• _WORK REQUIRED_:
Return exactly the lines of the entries, from the one with "upd_vendor_email := f_email" to the last.

(INFORMATION SUPPLIED Opens)

Definition handleSaveEdit (vendorId : string) : Eff (Dialog B) unit :=
  let* fields := gets editVendor in
  if JS.falsy (f_name fields) || JS.falsy (f_email fields) ||
     JS.falsy (f_phone fields) || JS.falsy (f_baseQuote fields)
  then setError "Please fill in all required fields including pricing"
  else
    let baseQuoteNum := parseFloat (f_baseQuote fields) in
    if invalidQuote baseQuoteNum
    then setError "Please enter a valid base quote amount"
    else
      run setLoading true then
      run setError "" then
      tryFinally
        (tryCatch
           (let updates :=
              {| upd_vendor_name := f_name fields;
                 upd_vendor_email := f_email fields;
                 upd_vendor_phone := f_phone fields;
                 upd_vendor_specialities := parseSpecialities (f_specialities fields);
                 upd_vendor_location := f_location fields;
                 upd_vendor_description := f_description fields;
                 upd_vendor_baseQuote := baseQuoteNum |} in
            run updateVendor vendorId updates then
            setEditingVendor None)
           (fun err => setError "Failed to update vendor. Please try again."))
        (setLoading false).

End Forms.

End VendorForms.

(** ** AdminDashboard.tsx: the lists offered in the filter controls, and
       the counters; AnalyticsDashboard.tsx *)

Module DashboardLists.

(** [[...new Set(arr)]]: the elements in the order they first occur. *)
Fixpoint unique (arr : list string) : list string :=
  match arr with
  | [] => []
  | x :: rest => x :: List.filter (fun y => negb (String.eqb y x)) (unique rest)
  end.

(** [issues.map(i => i.category).filter(cat => cat && cat.trim())] in a
    set. *)
Definition categories {js : JS.Engine} (issues : list Issue) : list string :=
  unique (List.filter (fun cat => JS.truthy cat && JS.truthy (JS.trim cat))
                      (map category issues)).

(INFORMATION SUPPLIED Closes)

• _YOUR RESPONSE_:
                 upd_vendor_email := f_email fields;
                 upd_vendor_phone := f_phone fields;
                 upd_vendor_specialities := parseSpecialities (f_specialities fields);
                 upd_vendor_location := f_location fields;
                 upd_vendor_description := f_description fields;
                 upd_vendor_baseQuote := baseQuoteNum |} in
            run updateVendor vendorId updates then
            setEditingVendor None)
           (fun err => setError "Failed to update vendor. Please try again."))
        (setLoading false).

End Forms.

End VendorForms.

(** ** AdminDashboard.tsx: the lists offered in the filter controls, and
       the counters; AnalyticsDashboard.tsx *)

Module DashboardLists.

(** [[...new Set(arr)]]: the elements in the order they first occur. *)
Fixpoint unique (arr : list string) : list string :=
  match arr with
  | [] => []
  | x :: rest => x :: List.filter (fun y => negb (String.eqb y x)) (unique rest)
  end.

(** [issues.map(i => i.category).filter(cat => cat && cat.trim())] in a
    set. *)
Definition categories {js : JS.Engine} (issues : list Issue) : list string :=
  unique (List.filter (fun cat => JS.truthy cat && JS.truthy (JS.trim cat))
                      (map category issues)).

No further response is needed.